Classic 21 is a Belgian public FM radio station, part of the RTBF broadcasting organisation. The station, based in Mons, was the only Classic rock radio in Belgium until 2008 when they switched to adult-contemporary and pop. The station plays predominantly B-side and obscure Anglophone music of the 1960s to 1990s for a French-speaking audience across Wallonia and Brussels and beyond.

==History==
Classic 21 was created in 2004, at the same time as Pure FM, in replacing Radio 21. Marc Ysaye, once best known as the drummer with Machiavel and Burning Plague, was the controller of the station from its creation until an emotional last broadcast on 18 December 2022, playing out with Jeff Buckley's version of Hallelujah and a snatch of the Beatles' The End with the message the love you take is equal to the love you make.

Ysaye, great-grandson of composer-violinist Eugène Ysaÿe, had become an established feature on Radio 21 with his Sunday morning's Show "Les Classiques du dimanche matin", a show which continues on Classic 21 featuring 1960's-1980's music.

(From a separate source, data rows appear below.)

(** C37: Subscribers are served as long as the task runs.  After any sequence of actions of the node, the
    subscribers and the owners of the client, a subscriber whose receiver was not dropped is still
    listed.  A subscriber to transactions has received, in their order, exactly the events that the state
    machine emitted since it was listed and that match its predicate, and a subscriber to blocks all blocks
    that were announced, buried or uncled since it was listed, except what the current round has still to
    send.  A task that runs can send the rest at once.  Once a task is stopped, which dropping any clone of
    the client does, the rest of its round is lost for all subscribers and no event is emitted again.
    And the filters of the state machine are always those of the subscribers, with those that are being
    added. *)
Theorem subscribers_served bury_depth unburied_blocks before actions :
  let c := foldl act (connect bury_depth unburied_blocks) before in
  let c' := foldl act c actions in
  tx_filters (state_machine c') ≡ₚ predicate <$> (tx_subs c' ++ subscribing c') ∧
  (∀ sub l, sub ∈ tx_subs c → tx_boxes c !! outbox sub = Some l → DropTx (outbox sub) ∉ actions →
    sub ∈ tx_subs c' ∧ ∃ got, tx_boxes c' !! outbox sub = Some (l ++ got) ∧
      got ++ for_subscriber sub (pending_txs c') = for_subscriber sub (pending_txs c ++ emits tx_emits c actions)) ∧
  (∀ id l, id ∈ block_subs c → block_boxes c !! id = Some l → DropBlocks id ∉ actions →
    id ∈ block_subs c' ∧ ∃ got, block_boxes c' !! id = Some (l ++ got) ∧
      got ++ pending_blocks c' = pending_blocks c ++ emits block_emits c actions) ∧
  (listening c' = true → round (foldl act c' [SendBlockEvent; SendTxEvents]) = None) ∧
  (DropClient ∈ actions → listening c' = false) ∧
  (listening c' = false → ∀ more, emits tx_emits c' more = [] ∧ emits block_emits c' more = []).
Proof.
  intros c. assert (client_wf c) as Hwf.
  { unfold c. assert (client_wf (connect bury_depth unburied_blocks)) as Hstart by (split; [done|..]; repeat constructor).
    revert Hstart. generalize (connect bury_depth unburied_blocks). induction before as [|a before IH]; intros c0 Hstart; [done|].
    apply IH. by apply act_wf. }
  clearbody c. intros c'.
  assert (client_wf c' ∧ (∀ sub, DropTx (outbox sub) ∉ actions → serves_tx sub c c' (emits tx_emits c actions)) ∧
    (∀ id, DropBlocks id ∉ actions → serves_blocks id c c' (emits block_emits c actions)) ∧
    (DropClient ∈ actions → listening c' = false)) as (Hwf' & Ht & Hb & Hd).
  { unfold c'. clear c'. revert c Hwf. induction actions as [|a actions IH]; intros c Hwf.
    { split_and!; [done|by intros; apply serves_tx_idle|by intros; apply serves_blocks_idle|by intros []%elem_of_nil]. }
    destruct (IH (act c a) (act_wf c a Hwf)) as (? & Ht & Hb & Hd). cbn [foldl emits]. split_and!; [done|..].
    - intros sub [Ha Hn]%not_elem_of_cons. eapply serves_tx_trans; [by apply act_serves_tx|by apply Ht].
    - intros id [Ha Hn]%not_elem_of_cons. eapply serves_blocks_trans; [by apply act_serves_blocks|by apply Hb].
    - intros [<-|Hin]%elem_of_cons; [|by apply Hd]. by destruct (stopped_silent (act c DropClient) actions eq_refl). }
  split_and!; [apply Hwf'|intros; by apply Ht|intros; by apply Hb| |done|].
  - intros Hl. cbn [foldl]. assert (∀ x diff, listening x = true → round x = Some (ToTxs diff) → client_wf x →
      round (act x SendTxEvents) = None) as Hlast.
    { intros x diff Hx Hr Hw. cbn. rewrite Hx, Hr. by apply send_tx_events_spec. }
    cbn [act] in *. rewrite Hl. destruct (round c') as [[evt diff|diff]|] eqn:Hr; [|by rewrite Hl, Hr; apply send_tx_events_spec|by rewrite Hl, Hr].
    destruct (send_block_event_spec evt diff c' Hwf') as (Hw & _ & _ & _ & _ & Hr' & Hl'). eapply (Hlast _ diff); [congruence|done..].
  - intros Hl more. by destruct (stopped_silent c' more Hl).
Qed.

(** Where events are lost: what the state machine emits between the two sections of a subscription, to
    the filter that was added, does not reach the new subscriber; and a round is not finished by a task that
    is stopped, be it that a clone of the client is dropped or that the state machine panics. *)
Theorem subscription_gaps :
  (∀ c f msg, client_wf c → listening c = true → round c = None →
    process msg (add_filter (state_machine c) (mkTxPredicate (next c) f)) ≠ Panic →
    let c' := foldl act c [SubscribeFilter f; Begin msg; SendBlockEvent; SendTxEvents; SubscribePush (next c)] in
    mkTxSubscriptionDetails (mkTxPredicate (next c) f) (next c) ∈ tx_subs c' ∧ tx_boxes c' !! next c = Some []) ∧
  (∀ c, foldl act (act c DropClient) [SendBlockEvent; SendTxEvents] = act c DropClient) ∧
  (∀ c msg, listening c = true → round c = None → process msg (state_machine c) = Panic →
    listening (act c (Begin msg)) = false).
Proof.
  split_and!.
  - intros c f msg Hwf Hl Hr Hp c'. set (c1 := subscribe_filter f c).
    assert (client_wf c1) as Hwf1 by by apply subscribe_filter_wf.
    destruct (begin_spec msg c1 Hwf1 Hr) as (Hwf2 & _ & Hs2 & Hb2 & Hg2 & _). set (c2 := begin msg c1) in *.
    assert (listening c2 = true ∧ is_Some (round c2)) as [Hl2 [st Hr2]].
    { unfold c2, begin. destruct (match msg with MsgBlock _ => _ | _ => _ end). cbn [state_machine c1 subscribe_filter].
      destruct (process msg _) as [[? []]|]; [|done]. cbn. by rewrite Hl. }
    assert (∃ c3, foldl act c2 [SendBlockEvent; SendTxEvents] = c3 ∧ subscribing c3 = subscribing c1 ∧
      ∀ id, id ∉ outbox <$> tx_subs c1 → tx_boxes c3 !! id = tx_boxes c1 !! id) as (c3 & E3 & Hg3 & Hout).
    { eexists. split; [done|]. cbn [foldl]. change (act c2 SendBlockEvent) with
        (match listening c2, round c2 with true, Some (ToBlocks event diff) => send_block_event event diff c2 | _, _ => c2 end).
      rewrite Hl2, Hr2. destruct st as [evt diff|diff]; cbn [act].
      - destruct (send_block_event_spec evt diff c2 Hwf2) as (Hw & _ & Hs & Hb & Hg & Hr' & Hl').
        rewrite Hl', Hl2, Hr'. destruct (send_tx_events_spec diff _ Hw) as (_ & _ & Ho & _ & _ & Hg' & _).
        split; [congruence|]. intros id Hid. rewrite Ho by (by rewrite Hs, Hs2). by rewrite Hb, Hb2.
      - rewrite Hl2, Hr2. destruct (send_tx_events_spec diff _ Hwf2) as (_ & _ & Ho & _ & _ & Hg' & _).
        split; [congruence|]. intros id Hid. rewrite Ho by (by rewrite Hs2). by rewrite Hb2. }
    assert (c' = subscribe_push (next c) c3) as ->.
    { unfold c'. rewrite <- E3. cbn [foldl]. change (act c (SubscribeFilter f)) with
        (match listening c, round c with true, Some _ => c | _, _ => subscribe_filter f c end). rewrite Hl, Hr. fold c1.
      assert (act c1 (Begin msg) = c2) as -> by (cbn; by rewrite Hr, Hl). done. }
    destruct Hwf as [_ _ _ Hx _]. rewrite Forall_app, !Forall_forall in Hx. destruct Hx as [Hxt Hxs].
    unfold subscribe_push. rewrite Hg3. cbn [c1 subscribe_filter subscribing]. set (d := mkTxSubscriptionDetails _ _).
    destruct (list_find _ _) as [[i d']|] eqn:E.
    + apply list_find_Some in E as (Hi & Hd & _). cbn [tx_subs tx_boxes]. split.
      * apply elem_of_app. right. apply list_elem_of_singleton. apply lookup_app_Some in Hi as [Hi|[_ Hi]].
        -- apply list_elem_of_lookup_2 in Hi. specialize (Hxs d' Hi). cbn in Hxs. lia.
        -- by apply list_lookup_singleton_Some in Hi as [_ ->].
      * rewrite Hout; [cbn; by rewrite lookup_insert_eq|]. cbn.
        intros (d1 & Hd1 & Hin)%list_elem_of_fmap. specialize (Hxt d1 Hin). cbn in Hxt. lia.
    + exfalso. apply list_find_None in E. apply Forall_app in E as [_ E]. by inversion_clear E.
  - done.
  - intros c msg Hl Hr Hp. cbn. rewrite Hl, Hr. unfold begin. rewrite Hp. by destruct (match msg with MsgBlock _ => _ | _ => _ end).
Qed.
(* ===== verification/BridgeIn.v ===== *)
(** * Bridging in ([dev-cli/src/handlers/bridge_in.rs] and [wallet.rs])

    The command of a user who bridges in: it publishes a request to deposit, with a wallet that
    funds and signs it.  The theorem composes it with what the nodes make of the request
    ([bridge_in_accepted]). *)

From S2P Require Import Prelude Bitcoin Database OperatorTable PogMusig Winternitz Wots TxTypes Taproot Deposit Predicates.
From S2P Require Import Connectors StakeChain PegOutGraph ContractTypes RpcServer Challenger.

(** ** The wallet *)

(** [bitcoind]'s wallet: [Funded] is a transaction that it funded, [None] an error. *)
Class FunderLib := {
  Funded : Type;
  (** A new address; the inner [None] is one of another network. *)
  get_change_address : option (option ScriptBuf);
  (** [walletcreatefundedpsbt] with these outputs, this address for the change and its position. *)
  walletcreatefundedpsbt : list TxOut → ScriptBuf → nat → option Funded;
  wallet_process_psbt : Funded → option Funded;
  (** The inner [None] is a transaction that is not complete. *)
  finalize_psbt : Funded → option (option Transaction);
  send_raw : Transaction → bool;
}.

(** The wallet keeps the outputs it is asked for and their order, and inserts the change, if there is
    any, at the position it is asked for; without a position it would choose one at random. *)
Class FunderLaws `{FunderLib} : Prop := {
  funded_outputs : ∀ outs change position p p' tx, walletcreatefundedpsbt outs change position = Some p →
    wallet_process_psbt p = Some p' → finalize_psbt p' = Some (Some tx) →
    ∃ rest, length rest ≤ 1 ∧ output tx = take position outs ++ rest ++ drop position outs;
}.

(** ** The command *)

Section bridge_in.
Context `{FunderLib, RpcLib, KeyAggLib, ScriptLib, TaprootLib, DepositLib}.

(** The metadata goes into an output of its own, which the wallet makes of the key "data".  The amount
    is passed as a number of bitcoins, which the node reads back exactly up to the money supply. *)
Definition create_drt_psbt (amount : Amount) (destination_address : ScriptBuf) (metadata : list N)
    : comp (result CliErr Funded) :=
  match get_change_address with
  | None => Val (Err AddressError)
  | Some change_address =>
      change ← expect change_address;
      Val (ok_or (walletcreatefundedpsbt [mkTxOut amount destination_address; mkTxOut 0 (op_return_push metadata)] change 2)
        FundingError)
  end.

Definition sign_and_broadcast_psbt (p : Funded) : comp (result CliErr Transaction) :=
  match wallet_process_psbt p with
  | None => Val (Err SigningError)
  | Some p =>
      finalized ← expect (finalize_psbt p);
      tx ← expect finalized;
      if send_raw tx then Val (Ok tx) else Panic
  end.

Definition build_op_return_script (tag : Tag) (evm_address : list N) (take_back_key : XOnlyPublicKey) : list N :=
  as_bytes tag ++ serialize_xonly take_back_key ++ evm_address.

(** A tree of one leaf. *)
Definition generate_taproot_address (network : Network) (timelock_script : ScriptBuf) (agg_pubkey : XOnlyPublicKey)
    : comp ScriptBuf :=
  taproot_info ← expect (finalize_taptree agg_pubkey [(0, timelock_script)]);
  Val (p2tr agg_pubkey (merkle_root taproot_info) network).

(** The address of the user is parsed, and the key for the refund is new; [drt_take_back] is the same
    miniscript.  The transaction that is published is returned. *)
Definition handle_bridge_in (params : CliParams) (ee_address : list N) (recovery_pubkey : XOnlyPublicKey)
    : comp (result CliErr Transaction) :=
  let metadata := build_op_return_script (cli_tag params) ee_address recovery_pubkey in
  let timelock_script := drt_take_back recovery_pubkey (cli_refund_delay params) in
  agg_key ← params_agg_pubkey (cli_musig2_keys params);
  taproot_address ← generate_taproot_address (cli_network params) timelock_script agg_key;
  amount ← amount_add (cli_deposit_amount params) 1000;
  psbt ← create_drt_psbt amount taproot_address metadata;
  match psbt with
  | Err e => Val (Err e)
  | Ok psbt => sign_and_broadcast_psbt psbt
  end.

End bridge_in.

(** ** What becomes of the request *)

Section properties.
Context `{FunderLaws, RpcLib, KeyAggLib, InstructionsLaws, TaprootLaws, DepositLaws, BitcoinLib}.

Lemma one_leaf_address network script key :
  ∃ info addr, generate_taproot_address network script key = Val addr ∧
    create_taproot_addr network (Both key [script]) = Ok (addr, info).
Proof.
  destruct (taptree_accepts key (Leaf script)) as (info & E & _); [cbn; lia|]. cbn in E.
  exists info, (p2tr key (merkle_root info) network). unfold generate_taproot_address. rewrite E. split; [done|].
  unfold create_taproot_addr, build_taptree. change (taptree_leaves [script]) with [(0, script)]. by rewrite E.
Qed.

(** C36: What a user bridges in can be deposited. If the command has the parameters of the nodes,
    whose context is that of the aggregated key, the amount is within the money supply, and the
    wallet funds, signs and publishes, the command publishes a transaction that every node
    recognises as a request to deposit: with the address of the user, the key for the refund, and
    more than the denomination at the address from which the user can take it back. And a node can
    build the deposit of the request, which spends it and pays the denomination to the bridge. *)
Theorem bridge_in_accepted params cli ctx ee pk pk' change p p' tx stake_index :
  cli_agrees cli params → params_agg_pubkey (musig2_keys params) = Val (tbc_aggregated_pubkey ctx) →
  tbc_network ctx = p_network params → (deposit_amount (tx_graph params) + 1000 ≤ 21000000 * BTC)%N →
  length ee = 20 → address_length (sidesystem params) = 20 →
  xonly_from_slice (serialize_xonly pk) = Some pk' → (pk < 2 ^ 256)%N →
  get_change_address = Some (Some change) →
  (∀ outs, walletcreatefundedpsbt outs change 2 = Some (p outs)) → (∀ outs, wallet_process_psbt (p outs) = Some (p' outs)) →
  (∀ outs, finalize_psbt (p' outs) = Some (Some (tx outs))) → (∀ outs, send_raw (tx outs) = true) →
  ∃ request published data dtx,
    handle_bridge_in cli ee pk = Val (Ok published) ∧ head (output published) = Some request ∧
    deposit_request_info published (sidesystem params) (tx_graph params) ctx stake_index = Val (Some data) ∧
    ee_address data = ee ∧ drd_x_only_public_key data = pk ∧ total_amount data = (deposit_amount (tx_graph params) + 1000)%N ∧
    deposit_request_outpoint data = mkOutPoint (compute_txid published) 0 ∧
    DepositTx_new data ctx (tx_graph params) (sidesystem params) = Val (Ok dtx) ∧
    previous_output <$> input (unsigned_tx (psbt dtx)) = [deposit_request_outpoint data] ∧
    value <$> output (unsigned_tx (psbt dtx)) = [deposit_amount (tx_graph params); 0%N].
Proof.
  intros [-> _] Hagg Hnet Hamt Hee Hlen Hpk Hpk256 Hchange Hfund Hsign Hfin Hsend.
  destruct (one_leaf_address (p_network params) (drt_take_back pk (refund_delay (tx_graph params))) (tbc_aggregated_pubkey ctx))
    as (info & addr & Ea & Ec).
  set (outs := [mkTxOut (deposit_amount (tx_graph params) + 1000) addr;
    mkTxOut 0 (op_return_push (as_bytes (tag (tx_graph params)) ++ serialize_xonly pk ++ ee))]).
  destruct (funded_outputs outs change 2 (p outs) (p' outs) (tx outs)) as (rest & _ & Hout); [done..|].
  cbn [take drop outs] in Hout. rewrite app_nil_r in Hout.
  assert (deposit_amount (tx_graph params) + 1000 ≤ U64_MAX)%N as Hmax by (etrans; [exact Hamt|vm_compute; discriminate]).
  assert (handle_bridge_in (mkCliParams (p_network params) (deposit_amount (tx_graph params)) (burn_amount (p_stake_chain params))
    (stake_amount (p_stake_chain params)) (delta (p_stake_chain params)) (payout_timelock (connectors params))
    (refund_delay (tx_graph params)) (tag (tx_graph params)) (musig2_keys params)) ee pk = Val (Ok (tx outs))) as Ecmd.
  { unfold handle_bridge_in. cbn [cli_musig2_keys cli_network cli_refund_delay cli_deposit_amount cli_tag].
    rewrite Hagg. cbn [mbind comp_bind]. rewrite Ea. cbn [mbind comp_bind]. unfold amount_add.
    rewrite (proj2 (N.leb_le _ _) Hmax). cbn [mbind comp_bind]. unfold create_drt_psbt. rewrite Hchange.
    cbn [mbind comp_bind expect]. unfold build_op_return_script. fold outs. rewrite Hfund. cbn [ok_or].
    unfold sign_and_broadcast_psbt. rewrite Hsign, Hfin. cbn [mbind comp_bind expect]. by rewrite Hsend. }
  pose proof (deposit_request_read (tx outs) (mkTxOut (deposit_amount (tx_graph params) + 1000) addr) rest (tx_graph params)
    (sidesystem params) ctx stake_index pk ee info Hpk256 ltac:(lia) ltac:(lia) Hout) as Er.
  rewrite Hnet in Er. specialize (Er Ec). rewrite decide_False in Er by (cbn; lia). rewrite Hpk in Er.
  eexists _, (tx outs), _. destruct (accepted_request_deposits _ _ _ _ _ _ Er ltac:(lia))
    as (dtx & o & script & addr' & info' & Ed & _ & _ & _ & Hin & _ & Houts).
  exists dtx. split_and!; [exact Ecmd|by rewrite Hout|exact Er|done..|exact Ed|exact Hin|by rewrite Houts].
Qed.

End properties.

(** ** An example *)

Module BridgeInExample.

(** A wallet that needs no change. *)
Definition example_funder : FunderLib := {|
  Funded := list TxOut;
  get_change_address := Some (Some [5%N]);
  walletcreatefundedpsbt outs _ _ := Some outs;
  wallet_process_psbt := Some;
  finalize_psbt outs := Some (Some (mkTransaction 2 0 [] outs));
  send_raw _ := true;
|}.

Lemma example_funder_laws : @FunderLaws example_funder.
Proof.
  split. cbn. intros outs change position p p' tx [= <-] [= <-] [= <-]. exists []. split; [cbn; lia|].
  cbn. by rewrite take_drop.
Qed.

#[local] Existing Instances example_funder example_funder_laws example_script example_instructions example_bitcoin
  example_taproot example_deposit example_keyagg ChallengerExample.example_rpc.

Definition agg : XOnlyPublicKey :=
  match params_agg_pubkey (musig2_keys ChallengerExample.params) with Val key => key | Panic => 0%N end.
Definition ctx : TxBuildContext := mkTxBuildContext 1 ∅ agg 0.

Lemma bridge_in_accepted_witness :
  ∃ published data,
    handle_bridge_in ChallengerExample.cli (replicate 20 9%N) 77 = Val (Ok published) ∧
    deposit_request_info published (mkRollupParams 20) PegOutGraphParams_default ctx 4 = Val (Some data) ∧
    ee_address data = replicate 20 9%N.
Proof.
  destruct (bridge_in_accepted ChallengerExample.params ChallengerExample.cli ctx (replicate 20 9%N) 77 77 [5%N]
    (id : list TxOut → @Funded example_funder) id (mkTransaction 2 0 []) 4) as (request & published & data & dtx & E1 & _ & E2 & E3 & _);
    [try reflexivity; try (vm_compute; reflexivity); try (vm_compute; discriminate); try done..|].
  by exists published, data.
Defined.

End BridgeInExample.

Another Radio 21 show to have been carried across to Classic 21 is Walter de Paduwa's 'Doctor Boogie' which has been featuring upbeat blues, boogie and zydeco music since 1994 - every show starting with a track by Canned Heat.

==Logos==

Classic 21 second logo from 2015 to 2025.

== Market share ==
Classic 21 reached 9% of the Belgian Francophone market share in 2016.